Microenvironment Tailoring for Electrocatalytic CO Reduction: Effects of Interfacial Structure on Controlling Activity and Selectivity.

The performance of the electrocatalytic CO reduction reaction (CORR) is highly dependent on the microenvironment around the cathode. Despite efforts to optimize the microenvironment by modifying nanostructured catalysts or microporous gas diffusion electrodes, their inherent disorder presents a significant challenge to understanding how interfacial structure arrangement within the electrode governs the microenvironment for CORR. This knowledge gap limits fundamental understanding of CORR while also hindering efforts to enhance CORR selectivity and activity. In this work, we investigate this knowledge gap using a tunable system featuring superhydrophobic hierarchical Cu nanowire arrays with microgrooves (NAMs). Adjusting the NAM structure tunes multiple synergistic effects in the microenvironment, which include stabilization of the microwetting state, confinement of CO*, improvement to local CO concentration, and modulation of the local pH. Notably, using mass transport modeling, we quantify the role of the gas-liquid-solid interface in boosting local CO concentrations within several microns of the interface itself.
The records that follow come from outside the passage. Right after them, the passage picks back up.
(** * pocketbase-typegen: the schema-to-TypeScript generator of [dist/index.js]

    A shallow embedding of [src/utils.ts] ([toPascalCase], [sanitizeFieldName])
    and [src/lib.ts] ([pbSchemaTypescriptMap], [generate], [createCollectionEnum],
    [createCollectionRecord], [createRecordType], [createTypeField]) as bundled
    in [dist/index.js], followed by the properties of the specification.

    Modelling choices.
    - A JavaScript string is a Rocq [string], one [ascii] per code unit.  The
      character tables of the runtime ([\p{L}], [\d], [toUpperCase],
      [toLowerCase], the default [sort] order) are those of the ASCII range;
      a character above 127 is neither letter nor digit here and has no case.
    - A thrown exception is the [Throw] branch of [result]; [forEach] loops
      become folds in the error monad, so the first exception ends the run.
    - [undefined]/absent properties are [None].
    - The module is an ES module (it uses [import]), hence strict: a function
      taken out of [pbSchemaTypescriptMap] and called as
      [typeStringOrFunc(options)] runs with [this] undefined. *)

From Stdlib Require Import String Ascii List Bool NArith ZArith Lia.
From Stdlib Require Import Sorting.Sorted Sorting.Permutation.
Import ListNotations.

Local Open Scope list_scope.
Local Open Scope string_scope.

(** ** Exceptions *)

Inductive error : Type :=
| Error (message : string)      (* [throw new Error(message)] *)
| TypeError.                    (* property read on [undefined], [ToObject(undefined)] *)

Inductive result (A : Type) : Type :=
| Ok (a : A)
| Throw (e : error).

Arguments Ok {A} a.
Arguments Throw {A} e.

Definition bind {A B : Type} (m : result A) (k : A -> result B) : result B :=
  match m with
  | Ok a => k a
  | Throw e => Throw e
  end.

Notation "x <- m ;; k" := (bind m (fun x => k))
  (at level 61, m at next level, right associativity).

Definition isOk {A : Type} (m : result A) : bool :=
  match m with Ok _ => true | Throw _ => false end.

(** [xs.forEach(f)] where [f] updates an accumulator and may throw. *)
Fixpoint forEach {A S : Type} (f : S -> A -> result S) (xs : list A) (acc : S)
  : result S :=
  match xs with
  | [] => Ok acc
  | x :: rest => acc' <- f acc x ;; forEach f rest acc'
  end.

(** The same loop when the body cannot throw. *)
Definition forEachPure {A S : Type} (f : S -> A -> S) (xs : list A) (acc : S) : S :=
  fold_left f xs acc.

(** ** The runtime's strings *)

Module Js.

Definition TAB : string := String "009"%char EmptyString.
Definition LF : string := String "010"%char EmptyString.
Definition DQ : string := String "034"%char EmptyString.

Definition between (lo hi : N) (c : ascii) : bool :=
  let n := N_of_ascii c in (lo <=? n)%N && (n <=? hi)%N.

(** [\d] *)
Definition isDigit (c : ascii) : bool := between 48 57 c.
Definition isUpper (c : ascii) : bool := between 65 90 c.
Definition isLower (c : ascii) : bool := between 97 122 c.
(** [\p{L}] *)
Definition isLetter (c : ascii) : bool := isUpper c || isLower c.
(** The character class [[\p{L}\d]] of the three regular expressions. *)
Definition wordChar (c : ascii) : bool := isLetter c || isDigit c.

Definition upperChar (c : ascii) : ascii :=
  if isLower c then ascii_of_N (N_of_ascii c - 32) else c.
Definition lowerChar (c : ascii) : ascii :=
  if isUpper c then ascii_of_N (N_of_ascii c + 32) else c.

Fixpoint mapChars (f : ascii -> ascii) (s : string) : string :=
  match s with
  | EmptyString => EmptyString
  | String c r => String (f c) (mapChars f r)
  end.

Definition toUpperCase : string -> string := mapChars upperChar.
Definition toLowerCase : string -> string := mapChars lowerChar.

Fixpoint allChars (p : ascii -> bool) (s : string) : bool :=
  match s with
  | EmptyString => true
  | String c r => p c && allChars p r
  end.

Fixpoint filterChars (p : ascii -> bool) (s : string) : string :=
  match s with
  | EmptyString => EmptyString
  | String c r => if p c then String c (filterChars p r) else filterChars p r
  end.

(** [str.charAt(i)]: the one-character string at [i], or the empty string. *)
Definition charAt (str : string) (i : nat) : string := substring i 1 str.

(** [str.slice(i)] for [i >= 0]. *)
Fixpoint slice (str : string) (i : nat) {struct i} : string :=
  match i with
  | O => str
  | S j => match str with
           | EmptyString => EmptyString
           | String _ r => slice r j
           end
  end.

(** Truthiness of a string: every string but the empty one. *)
Definition truthy (s : string) : bool :=
  match s with EmptyString => false | String _ _ => true end.

(** [parts.join(sep)] *)
Definition join (sep : string) (parts : list string) : string :=
  String.concat sep parts.

(** [isNaN(parseFloat(name.charAt(0)))].  [charAt(0)] holds at most one
    character, and on such a string [parseFloat] yields a number exactly when
    that character is a decimal digit (a lone sign, dot, letter or blank, and
    the empty string, all give [NaN]). *)
Definition isNaN_parseFloat (s : string) : bool :=
  match s with
  | String c EmptyString => negb (isDigit c)
  | _ => true
  end.

(** *** [Array.prototype.sort()] without comparator

    The elements are strings, compared by code units; the order is total and
    two strings that compare equal are the same string, so every sorting
    algorithm returns the same array.  Insertion sort stands for it. *)
Fixpoint insert (x : string) (l : list string) : list string :=
  match l with
  | [] => [x]
  | y :: t => if String.leb x y then x :: l else y :: insert x t
  end.

Fixpoint sort (l : list string) : list string :=
  match l with
  | [] => []
  | x :: t => insert x (sort t)
  end.

(** *** Global regular-expression replacement

    [str.replace(re, callback)], where the global expression [re] has two
    groups, one word character [g1] and then a greedy star of word characters
    [g2], cuts [str] from the left into matches and the characters in between,
    which it copies. *)
Inductive piece : Type :=
| Matched (g1 : ascii) (g2 : string)
| Copied (c : ascii).

(** A word character in front of the pieces of the rest: it starts a match,
    whose greedy group swallows the match that begins right behind it. *)
Definition extend (c : ascii) (ps : list piece) : list piece :=
  match ps with
  | Matched g1 g2 :: t => Matched c (String g1 g2) :: t
  | _ => Matched c EmptyString :: ps
  end.

Fixpoint pieces (str : string) : list piece :=
  match str with
  | EmptyString => []
  | String c r => if wordChar c then extend c (pieces r) else Copied c :: pieces r
  end.

Definition replaceWith (callback : ascii -> string -> string) (str : string) : string :=
  String.concat EmptyString
    (map (fun p => match p with
                   | Matched g1 g2 => callback g1 g2
                   | Copied c => String c EmptyString
                   end) (pieces str)).

(** The longest prefix of word characters, and what follows it. *)
Fixpoint wordPrefix (s : string) : string :=
  match s with
  | EmptyString => EmptyString
  | String c r => if wordChar c then String c (wordPrefix r) else EmptyString
  end.

Fixpoint afterWordPrefix (s : string) : string :=
  match s with
  | EmptyString => EmptyString
  | String c r => if wordChar c then afterWordPrefix r else s
  end.

End Js.

Import Js.

(** ** src/utils.ts *)

(** [/^[\p{L}\d]+$/iu.test(str)] *)
Definition onlyWordChars (str : string) : bool :=
  truthy str && allChars wordChar str.

Definition toPascalCase (str : string) : string :=
  if onlyWordChars str then
    toUpperCase (charAt str 0) ++ slice str 1
  else
    filterChars wordChar
      (replaceWith (fun g1 g2 => toUpperCase (String g1 EmptyString) ++ toLowerCase g2) str).

Definition sanitizeFieldName (name : string) : string :=
  if negb (isNaN_parseFloat (charAt name 0)) then DQ ++ name ++ DQ else name.

(** ** src/lib.ts *)

(** The [options] bag of a field: the two keys the generator reads. *)
Record Options : Type := mkOptions {
  values : option (list string);
  maxSelect : option Z
}.

(** One entry of a collection's [schema] array. *)
Record RecordSchema : Type := mkRecordSchema {
  name : string;
  type : string;
  required : bool;
  options : option Options
}.

(** One element of [results]. *)
Module Collection.
Record t : Type := mk {
  name : string;
  schema : option (list RecordSchema)
}.
End Collection.

(** What a property of [pbSchemaTypescriptMap] can hold.  A function is
    represented by the text its result interpolates to in a template literal;
    [VObject] is an object that is not callable, with its string conversion. *)
Inductive value : Type :=
| VString (s : string)
| VFunc (f : option Options -> result string)
| VObject (toStr : string).

(** [(opts) => opts.values ? opts.values.map((val) => `"${val}"`).join(" | ") : "string"] *)
Definition selectType (opts : option Options) : result string :=
  match opts with
  | None => Throw TypeError
  | Some o =>
      match values o with
      | Some vals => Ok (join " | " (map (fun val => DQ ++ val ++ DQ) vals))
      | None => Ok "string"
      end
  end.

(** [(opts) => opts.maxSelect && opts.maxSelect > 1 ? "string[]" : "string"] *)
Definition fileType (opts : option Options) : result string :=
  match opts with
  | None => Throw TypeError
  | Some o =>
      match maxSelect o with
      | Some n => if negb (n =? 0)%Z && (1 <? n)%Z then Ok "string[]" else Ok "string"
      | None => Ok "string"
      end
  end.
Leveraging these effects, we elucidate how CO* and H* competitively occupy active sites, influencing reaction pathways toward multicarbon products based on tuning the microenvironment. Consequently, we provide new insights into why the optimized configuration significantly increased CORR activity by 690% (as normalized by electrochemical active surface area), C product selectivity by 72%, and Faradaic efficiency by 36%, compared to CORR with hydrophobic Cu foil. Based on these insights, our findings unlock new opportunities to engineer the CORR microenvironment through the rational organization of hierarchical interface materials in gas diffusion electrodes toward improved CORR selectivity and activity.